The album After the Gold Rush was recorded between August 1969-June 1970 at Sunset Sound in Hollywood, Sound City in Van Nuys, and Redwood Studios (Neil Young’s basement studio in his home in Topanga Canyon) in Topanga California. Produced by Neil Young and David Briggs, the album was released in September 1970. It went to #8 on the Billboard 200 Albums chart and has been certified 2x Platinum by the Recording Industry Association of America. Two singles were released from the LP. The songs on the album were inspired by the unproduced Dean Stockwell and Herb Bermann screenplay “After the Gold Rush.” The album cover features a photo of Neil Young walking past the New York University School of Law in the West Village in New York City taken by Joel Bernstein. The whole frame of the original photo included Graham Nash walking with Young. The LP was inducted into the Grammy Hall of Fame in 2014.
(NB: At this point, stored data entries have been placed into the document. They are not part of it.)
(** The values of [frame.T] for a frame with [ncols] columns. *)
Definition transpose (ncols : nat) (m : list (list Q)) : list (list Q) :=
  map (fun j => map (fun r => nth j r 0) m) (seq 0 ncols).

(** Lines 124--151 of [draw]: the frame handed to [imshow].  The array
    has the rows of the matrix but one, and its columns or, with the null
    column hidden, its columns but one. *)
Definition draw_frame (out : nat -> nat -> Q) (self : ConfusionMatrix)
    (show_null_column : bool) : attempt LabelledFrame :=
  let labels := keys (_categories self) in
  match index labels (-1) with
  | Raise e => Failed (Builtin e)
  | Ok nan_index =>
      let labels :=
        if negb show_null_column then delete labels nan_index else labels in
      match draw out self show_null_column with
      | Raise e => Failed (Builtin e)
      | Ok cm =>
          let nrows := length cm in
          let ncols :=
            (length (hd [] (_confusion_matrix self))
             - (if negb show_null_column then 1 else 0))%nat in
          match getitems (_categories self)
                  (except_index 0 nan_index labels) with
          | Failed e => Failed e
          | Got row_labels =>
              match getitems (_categories self) labels with
              | Failed e => Failed e
              | Got col_labels =>
                  match new_frame cm nrows ncols row_labels col_labels with
                  | Failed e => Failed e
                  | Got cm_df =>
                      (* cm_df.T, then cm_df.iloc[::-1] *)
                      Got {| index_labels := rev (column_labels cm_df);
                             column_labels := index_labels cm_df;
                             values :=
                               rev (transpose ncols (values cm_df)) |}
                  end
              end
          end
      end
  end.

End Frame.

(* ------------------------------------------------------------------ *)
(** ** [plot_eff_by_var]: the binning of the two histograms *)

Module Histograms.

Import PlotEff.

(** Lines 223--265 of [plot_eff_by_var]: the arguments [_nbins_eff] and
    [hedges_eff] with which [hpass] and [htotal] are constructed
    ([TH1D('hpass', '', _nbins_eff, hedges_eff)]), before the loop over the
    efficiency bins is entered. *)
Definition th1d_arguments (all_samples : list sample_dict) (var : string)
    (config : var_config) (ana_eff_bins_equal : bool) (nbins_eff : nat)
  : result (nat * list Q) :=
  sig <- find_sample all_samples "signal" ;;
  lo <- first (range config) ;;
  hi <- last_item (range config) ;;
  let sig_df := filter_range var lo hi (df sig) in
  let x := map (fun r => r var) sig_df in
  var_q_ana <- cut x (range config) ;;
  let _nbins_eff := if ana_eff_bins_equal then nbins config else nbins_eff in
  let eff_bins := linspace lo hi (_nbins_eff + 1) in
  var_q_eff <- cut x eff_bins ;;
  hedges_ana <- hedges (range config) var_q_ana ;;
  hedges_eff <- hedges eff_bins var_q_eff ;;
  Ok (_nbins_eff, hedges_eff).

End Histograms.
(* ------------------------------------------------------------------ *)
(** ** Vocabulary of the statements *)

(** Strictly increasing edges. *)
Definition increasing (a : list Q) : Prop :=
  forall i j : nat, (i < j < length a)%nat -> nth i a 0 < nth j a 0.

(** Edge number [i] of the uniform efficiency binning with [n] bins: bin
    [k] has lower edge [edge lo hi n k] and upper edge
    [edge lo hi n (S k)]. *)
Definition edge (lo hi : Q) (n i : nat) : Q :=
  nth i (linspace lo hi (n + 1)) 0.

(** A sequence that never goes up. *)
Fixpoint nonincreasing (l : list Q) : Prop :=
  match l with
  | a :: (b :: _) as t => b <= a /\ nonincreasing t
  | _ => True
  end.

(** Cumulative cuts: the list of conditions of every cut extends the list
    of the cut before it. *)
Fixpoint cumulative (cuts : list (string * list PurEff.condition)) : Prop :=
  match cuts with
  | c1 :: (c2 :: _) as t =>
      (exists ext, snd c2 = snd c1 ++ ext) /\ cumulative t
  | _ => True
  end.

(** The joined condition string, by recursion on the list. *)
Fixpoint join (value : list PurEff.condition) : list PurEff.token :=
  match value with
  | [] => []
  | [c] => c
  | c :: rest => c ++ PurEff.Amp :: join rest
  end.

(** A condition that is a single operand. *)
Definition atom (c : string) : PurEff.condition := [PurEff.Cond c].

(** A condition that parses on its own and holds no [|] or [or] at its top
    level: operands joined by [&]. *)
Fixpoint conjunction (c : PurEff.condition) : Prop :=
  match c with
  | [PurEff.Cond _] => True
  | PurEff.Cond _ :: PurEff.Amp :: rest => conjunction rest
  | _ => False
  end.

(** The operands of a condition. *)
Fixpoint operands (c : PurEff.condition) : list string :=
  match c with
  | [] => []
  | PurEff.Cond x :: rest => x :: operands rest
  | _ :: rest => operands rest
  end.

(** The fraction of the rows of a data frame that satisfy a parsed
    expression. *)
Definition fraction_of (eval_cond : string -> row -> bool)
    (d : DataFrame) (ds : list (list string)) : Q :=
  inject_Z (len (filter (PurEff.holds eval_cond ds) d)) / inject_Z (len d).

(** The fraction of the rows of a data frame that satisfy every operand
    of every condition of a list. *)
Definition efficiency_of (eval_cond : string -> row -> bool)
    (d : DataFrame) (value : list PurEff.condition) : Q :=
  fraction_of eval_cond d [flat_map operands value].

(** A reading of operands of the form ['<column> == 1'], the form of
    every condition listed in [main]; any other string counts as false. *)
Definition eval_eq_1 (c : string) (r : row) : bool :=
  let n := String.length c in
  if String.eqb (substring (n - 5) 5 c) " == 1"
  then float_eq (r (substring 0 (n - 5) c)) 1
  else false.

(** Rows for examples of the cut chain: two flags. *)
Definition flags (flash fiducial : Q) : row :=
  fun col =>
    if String.eqb col "reco_flash_icarus_satisfied" then Fin flash
    else if String.eqb col "reco_fiducial_satisfied" then Fin fiducial
    else NaN.

Definition two_cuts : list (string * list PurEff.condition) :=
  [("Flash Cut"%string, [atom "reco_flash_icarus_satisfied == 1"]);
   ("Fiducial Cut"%string, [atom "reco_flash_icarus_satisfied == 1";
                            atom "reco_fiducial_satisfied == 1"])].

(** A row and cuts for an example with [|]: the columns [x], [y], [z],
    and the cuts [['x == 1']] and [['x == 1', 'y == 1 | z == 1']]. *)
Definition xyz (x y z : Q) : row :=
  fun col =>
    if String.eqb col "x" then Fin x
    else if String.eqb col "y" then Fin y
    else if String.eqb col "z" then Fin z
    else NaN.

Definition cuts_with_or : list (string * list PurEff.condition) :=
  [("X"%string, [atom "x == 1"]);
   ("X and Y or Z"%string,
    [atom "x == 1";
     [PurEff.Cond "y == 1"; PurEff.Bar; PurEff.Cond "z == 1"]])].

(** Rows and samples for examples of the purity calculation. *)
Definition category_row (c : Q) : row :=
  fun col => if String.eqb col "true_category" then Fin c else NaN.

Definition purity_samples (pot_onbeam pot_mc : Q) (n_fg n_other n_bg : nat)
  : list sample_dict :=
  [ {| sample := "mc_nu";
       df := repeat (category_row 0) n_fg ++ repeat (category_row 3) n_other;
       pot := Fin pot_mc; livetime := Fin 1 |};
    {| sample := "mc_cos"; df := []; pot := Fin 1; livetime := Fin 1 |};
    {| sample := "offbeam"; df := repeat (category_row 7) n_bg;
       pot := Fin 1; livetime := Fin 1 |};
    {| sample := "onbeam"; df := []; pot := Fin pot_onbeam;
       livetime := Fin 1 |} ].

(** Vocabulary for the confusion matrix. *)

(** Cell [(i, j)] of a matrix: row of the true label, column of the
    predicted label. *)
Definition cell (m : Confusion.matrix) (i j : nat) : Z :=
  nth j (nth i m []) 0%Z.

Definition int64 (z : Z) : Prop := (- 2 ^ 63 <= z < 2 ^ 63)%Z.

(** The shape [__init__] gives the matrix and the range of its cells. *)
Definition well_formed (self : Confusion.ConfusionMatrix) : Prop :=
  let n := length (Confusion._categories self) in
  length (Confusion._confusion_matrix self) = n
  /\ Forall (fun r => length r = n /\ Forall int64 r)
            (Confusion._confusion_matrix self).

(** [split d d1 d2]: the events of every group of [d] are divided, in any
    order, between the group of the same category in [d1] and in [d2]. *)
Inductive split : Confusion.Data -> Confusion.Data -> Confusion.Data -> Prop :=
| split_nil : split [] [] []
| split_cons (c : Z) (t p t1 p1 t2 p2 : list float)
    (d d1 d2 : Confusion.Data) :
    length t = length p ->
    Permutation (combine t p) (combine t1 p1 ++ combine t2 p2) ->
    split d d1 d2 ->
    split ((c, (t, p)) :: d) ((c, (t1, p1)) :: d1) ((c, (t2, p2)) :: d2).

(** A registry for examples: categories 0 and 1. *)
Definition two_categories : Confusion.dict :=
  [(0%Z, "A"%string); (1%Z, "B"%string)].

(** The object with a matrix added into its own, as [+=] does. *)
Definition add_matrix (self : Confusion.ConfusionMatrix)
    (x : Confusion.matrix) : Confusion.ConfusionMatrix :=
  {| Confusion._categories := Confusion._categories self;
     Confusion._confusion_matrix :=
       Confusion.iadd (Confusion._confusion_matrix self) x |}.

(** What [confusion_matrix] needs to return a matrix: columns of one
    length that hold class labels only, at least one label to index by
    and, unless the columns are empty, a true label among them. *)
Definition accepted (labels : list Z) (y_true y_pred : list float) : Prop :=
  length y_true = length y_pred
  /\ forallb Confusion.is_class_label y_true = true
  /\ forallb Confusion.is_class_label y_pred = true
  /\ labels <> []
  /\ (y_true = []
      \/ existsb (fun t => existsb (Confusion.label_eqb t) labels) y_true
         = true).

(** A group [add_sample] lets through: one of a category that is not
    registered, which is skipped, or one whose columns [confusion_matrix]
    accepts. *)
Definition group_accepted (labels : list Z)
    (g : Z * (list float * list float)) : Prop :=
  Confusion.contains labels (fst g) = true ->
  accepted labels (fst (snd g)) (Confusion.nan_to_num (snd (snd g)) (-1)).

(** The pairs of true and predicted label that a call of [add_sample]
    hands to [confusion_matrix], over the groups of a registered
    category. *)
Fixpoint accepted_pairs (labels : list Z) (data : Confusion.Data)
  : list (float * float) :=
  match data with
  | [] => []
  | (category, values) :: data' =>
      if Confusion.contains labels category
      then combine (fst values) (Confusion.nan_to_num (snd values) (-1))
             ++ accepted_pairs labels data'
      else accepted_pairs labels data'
  end.

(** The events a call of [add_sample] counts, with their labels as they
    are handed over: those of the groups of a registered category, up to
    the first group [confusion_matrix] refuses. *)
Fixpoint counted_events (labels : list Z) (data : Confusion.Data)
  : list (float * float) :=
  match data with
  | [] => []
  | (category, values) :: data' =>
      if Confusion.contains labels category
      then match Confusion.confusion_matrix
                   (fst values) (Confusion.nan_to_num (snd values) (-1))
                   labels with
           | Ok _ => combine (fst values) (snd values)
                       ++ counted_events labels data'
           | Raise _ => []
           end
      else counted_events labels data'
  end.

(** A predicted label that is missing (NaN), or the null key itself. *)
Definition null_prediction (p : float) : bool :=
  match p with
  | NaN => true
  | Fin q => Qeq_bool q (-1)
  | PInf | NInf => false
  end.

(** Vocabulary of the further statements. *)

Definition Zsum (l : list Z) : Z := fold_right Z.add 0%Z l.

(** The sum of all cells of a matrix. *)
Definition matrix_total (m : Confusion.matrix) : Z := Zsum (map Zsum m).

(** Both labels of a pair are registered. *)
Definition both_registered (labels : list Z) (e : float * float) : bool :=
  existsb (Confusion.label_eqb (fst e)) labels
  && existsb (Confusion.label_eqb (snd e)) labels.

(** A sample with another exposure. *)
Definition with_pot (p : float) (d : sample_dict) : sample_dict :=
  {| sample := sample d; df := df d; pot := p; livetime := livetime d |}.

(** Samples for examples of the purity by cut. *)
Definition purity_by_cut_samples (d_mc d_off : DataFrame)
    (livetime_onbeam livetime_offbeam : Q) : list sample_dict :=
  [ {| sample := "mc_nu_pur"; df := d_mc; pot := Fin 1; livetime := Fin 1 |};
    {| sample := "mc_cos_pur"; df := []; pot := Fin 1; livetime := Fin 1 |};
    {| sample := "offbeam_pur"; df := d_off; pot := Fin 1;
       livetime := Fin 1 |};
    {| sample := "onbeam"; df := []; pot := Fin 1;
       livetime := Fin livetime_onbeam |};
    {| sample := "offbeam"; df := []; pot := Fin 1;
       livetime := Fin livetime_offbeam |};
    {| sample := "mc_nu"; df := []; pot := Fin 1; livetime := Fin 1 |} ].

(** Rows for examples of the purity by cut: a category and one flag. *)
Definition flagged (category flash : Q) : row :=
  fun col =>
    if String.eqb col "true_category" then Fin category
    else if String.eqb col "reco_flash_icarus_satisfied" then Fin flash
    else NaN.

(** Bin [k] of the uniform binning holds an event of the frame. *)
Definition occupied (var : string) (lo hi : Q) (n : nat) (d : DataFrame)
    (k : nat) : bool :=
  existsb (fun r => PlotEff.option_nat_eqb (PlotEff.eff_bin lo hi n (r var))
                      (Some k)) d.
Neil Young is a Canadian American singer, songwriter and musician. After starting his professional career in the mid-sixties in Winnipeg, Young moved to Los Angeles in 1966 and helped form the group Buffalo Springfield. He has enjoyed five decades as a solo artist in addition to being a member of Crosby, Stills, Nash & Young. As a solo artist he has released 45 studio albums, 12 live albums, four soundtrack albums, three compilation albums, two EPs, and 62 singles. He released three studio albums and nine singles with Buffalo Springfield, and eight studio albums, five live albums, six compilation albums, and 19 singles with Crosby, Stills, Nash & Young. He has won three Grammy Awards and is a member of the Canadian Music Hall of Fame. He has been inducted into the Rock and Roll Hall of Fame twice, in 1995 for his solo work, and in 1997 as a member of Buffalo Springfield. He continues to record and tour.